As a teacher and writer, I’ve gone about admonishing others to pay attention to their words, drawing attention to the power of all sorts of discourse; however, I find that I still approach the really crazy talk of editorial newscasters as just that: crazy talk. Can’t harm me. Words are just words.

But the dualism here—that I would note and praise the power of discourse that underscores my own beliefs and aims while downplaying the effect of that which runs contrary—certainly isn’t logical. Or maybe that’s the point: words (and all symbols) only have power in so far as we give them that power. So while I can be moved by one argument, the opposing positions fall into the category of “sound and fury,” ultimately “signifying nothing.”

In the public sphere, however, that can’t be the approach of choice. For example, traffic lights are powerful symbols because we give them power: communal authority undergirds the traffic light’s role in our lives. As an individual, I may gleefully ignore the meaning and power of the traffic light. However, my choice in not giving meaning to the traffic light will result in my being at the mercy of those who do, and I may wind up taking a life (or having my own life taken) because others choose to believe and act upon a symbol, thus giving it power.

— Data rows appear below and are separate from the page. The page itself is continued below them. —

(** [image.convert(m)]. *)
Definition image_convert (image : positive) (m : string) : IO positive :=
  im <- deref image ;;
  alloc {| width := width im; height := height im; mode := m;
           raster := convert_raster (raster im) (mode im) m |}.

(** [image.resize(size, Image.Resampling.LANCZOS)]. *)
Definition image_resize (image : positive) (size : Z * Z) : IO positive :=
  im <- deref image ;;
  if (fst size <? 1) || (snd size <? 1)
  then raise "ValueError: height and width must be > 0"
  else if negb (can_create (fst size, snd size))
  then raise (if (2 ^ 31 <=? fst size) || (2 ^ 31 <=? snd size)
              then "OverflowError: signed integer is greater than maximum"
              else "MemoryError")
  else alloc {| width := fst size; height := snd size; mode := mode im;
                raster := lanczos (raster im) (width im, height im) size |}.

(** [image.crop((left, upper, right, lower))]. *)
Definition image_crop (image : positive) (box : Z * Z * Z * Z) : IO positive :=
  im <- deref image ;;
  let '(x0, y0, x1, y1) := box in
  if x1 <? x0 then raise "ValueError: Coordinate 'right' is less than 'left'"
  else if y1 <? y0 then raise "ValueError: Coordinate 'lower' is less than 'upper'"
  else alloc {| width := x1 - x0; height := y1 - y0; mode := mode im;
                raster := crop_raster (raster im) (width im, height im) box |}.

(** [dest.paste(src, pos, src)]. *)
Definition image_paste (dest src : positive) (pos : Z * Z) : IO unit :=
  d <- deref dest ;;
  s <- deref src ;;
  set_raster dest
    (paste_raster (raster d) (width d, height d) (mode d)
                  (raster s) (width s, height s) (mode s) pos).

(** [ImageDraw.Draw(image, 'RGBA')]: the image is RGB or RGBA, any other
    mode is a mismatch. *)
Definition draw_new (image : positive) : IO unit :=
  im <- deref image ;;
  if String.eqb (mode im) "RGB" || String.eqb (mode im) "RGBA" then ret tt
  else raise "ValueError: mode mismatch".

(** The colours a drawing call takes on an RGB or RGBA image: tuples of
    one, three or four elements. *)
Definition ink (fill : list Z) : bool :=
  match List.length fill with
  | 1%nat | 3%nat | 4%nat => true
  | _ => false
  end.

(** [draw.rectangle(box, fill=fill)] for [draw = ImageDraw.Draw(image, 'RGBA')]. *)
Definition draw_rectangle (image : positive) (box : Z * Z * Z * Z) (fill : list Z) : IO unit :=
  im <- deref image ;;
  if negb (ink fill)
  then raise "TypeError: color must be int, or tuple of one, three or four elements"
  else set_raster image
         (rectangle_raster (raster im) (width im, height im) (mode im) box fill).

(** [draw.text(pos, text, font=font, fill=fill)]. *)
Definition draw_text (image : positive) (pos : Z * Z) (text : string) (font : Font)
    (fill : list Z) : IO unit :=
  im <- deref image ;;
  if negb (ink fill)
  then raise "TypeError: color must be int, or tuple of one, three or four elements"
  else set_raster image
         (text_raster (raster im) (width im, height im) (mode im) pos text font fill).

(** The working directory and the roots, which are always there. *)
Definition is_anchor (p : string) : bool :=
  String.eqb p "." || String.eqb p "/" || String.eqb p "//".

(** Whether something is at [p]: the [os.stat] of the system calls. *)
Definition present (w : World) (p : string) : bool :=
  match disk w !! p with
  | Some _ => true
  | None => is_anchor p
  end.

(** [Path(p).is_dir()]. *)
Definition is_dir (w : World) (p : string) : bool :=
  match disk w !! p with
  | Some f => file_is_dir f
  | None => is_anchor p
  end.

(** Why the entry [p] cannot be made or written in its folder, if so: the
    path is refused, its parent is missing or is no folder, or the process
    may not write there. *)
Definition create_error (w : World) (p : string) : option string :=
  match stat_error w p with
  | Some e => Some e
  | None =>
      if negb (present w (path_parent p)) then Some "FileNotFoundError"
      else if negb (is_dir w (path_parent p)) then Some "NotADirectoryError"
      else if read_only w p then Some "PermissionError"
      else None
  end.

(** [os.mkdir(p)]. *)
Definition os_mkdir (p : string) : IO unit :=
  fun w =>
    if present w p then (Raise "FileExistsError", w)
    else
      match create_error w p with
      | Some e => (Raise e, w)
      | None =>
          (Ok tt,
           set_disk (<[p := {| file_image := None; file_header := None;
                               file_is_dir := true; st_mtime := clock w |}]> (disk w)) w)
      end.

(** [p.mkdir(exist_ok=True)]: an error of [os.mkdir] other than a missing
    parent is dropped when the folder is there. *)
Definition mkdir_exist_ok (p : string) : IO unit :=
  fun w =>
    match os_mkdir p w with
    | (Ok tt, w') => (Ok tt, w')
    | (Raise e, w') =>
        if String.eqb e "FileNotFoundError" then (Raise e, w')
        else if is_dir w' p then (Ok tt, w')
        else (Raise e, w')
    end.

(** [p.mkdir(parents=True, exist_ok=True)]: a missing parent is made by
    the same call on it, then the folder itself without [parents];
    [levels] bounds the parents made. *)
Fixpoint mkdir_parents (levels : nat) (p : string) : IO unit :=
  fun w =>
    match os_mkdir p w with
    | (Ok tt, w') => (Ok tt, w')
    | (Raise e, w') =>
        if String.eqb e "FileNotFoundError" then
          match levels with
          | O => (Raise e, w')
          | S levels' =>
              if String.eqb (path_parent p) p then (Raise e, w')
              else (mkdir_parents levels' (path_parent p) ;;; mkdir_exist_ok p) w'
          end
        else if is_dir w' p then (Ok tt, w')
        else (Raise e, w')
    end.

(** [folder.mkdir(parents=True, exist_ok=True)]: a path has no more
    parents to make than it has parts. *)
Definition mkdir (p : string) : IO unit :=
  mkdir_parents (List.length (path_parts_from "" p)) p.

(** [image.save(p, 'PNG', quality=95)]. *)
Definition image_save (image : positive) (p : string) : IO unit :=
  im <- deref image ;;
  fun w =>
    if read_only w p then (Raise "PermissionError", w)
    else
      match disk w !! p with
      | Some f =>
          if file_is_dir f then (Raise "IsADirectoryError", w)
          else (Ok tt,
                set_disk (<[p := {| file_image := Some im; file_header := None;
                                    file_is_dir := false;
                                    st_mtime := clock w |}]> (disk w)) w)
      | None =>
          if is_anchor p then (Raise "IsADirectoryError", w)
          else
            match create_error w p with
            | Some e => (Raise e, w)
            | None =>
                (Ok tt,
                 set_disk (<[p := {| file_image := Some im; file_header := None;
                                     file_is_dir := false;
                                     st_mtime := clock w |}]> (disk w)) w)
            end
      end.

Similarly, it seems I cannot ignore the silliness of wingnut commentators who carelessly use their words (and they know it, too, as anyone paying attention to rhetoric in the post-Clinton, post-9/11 era knows it) to, quite deliberately, redefine reality. The rhetoric is cheap and simple: Demosthenes, cheap lawyer that he was, would be appalled at the gravitas with which political fun is had at the expense of economic and global necessity.

And so America has town hall meetings which are the very picture of incivility because some of the attendants came to learn, while others came to shout proudly the new reality they’ve been sold. We’ve done it to ourselves, I suppose, telling folks for so many years that “actions speak louder than words,” and that “sticks and stones may break my bones, but words will never hurt me,” such that when the Information Age hit us the first ones to realize that words are more than words were the ones who most quickly reached for the digital megaphones.


There's little that does more to emphasize the power of rhetoric than the wingnuts who have realized that their words really do redefine reality for millions of Americans every day. Of course, their immature insouciance is what moves their words from mere discourse to public danger.

I'm not sure what role professional researchers in rhetoric and technical communication should play in this ongoing game, or whether we'll quickly have our reality redefined into nothingness: so many of us are ivory tower elites, after all, with our heads stuck in the clouds.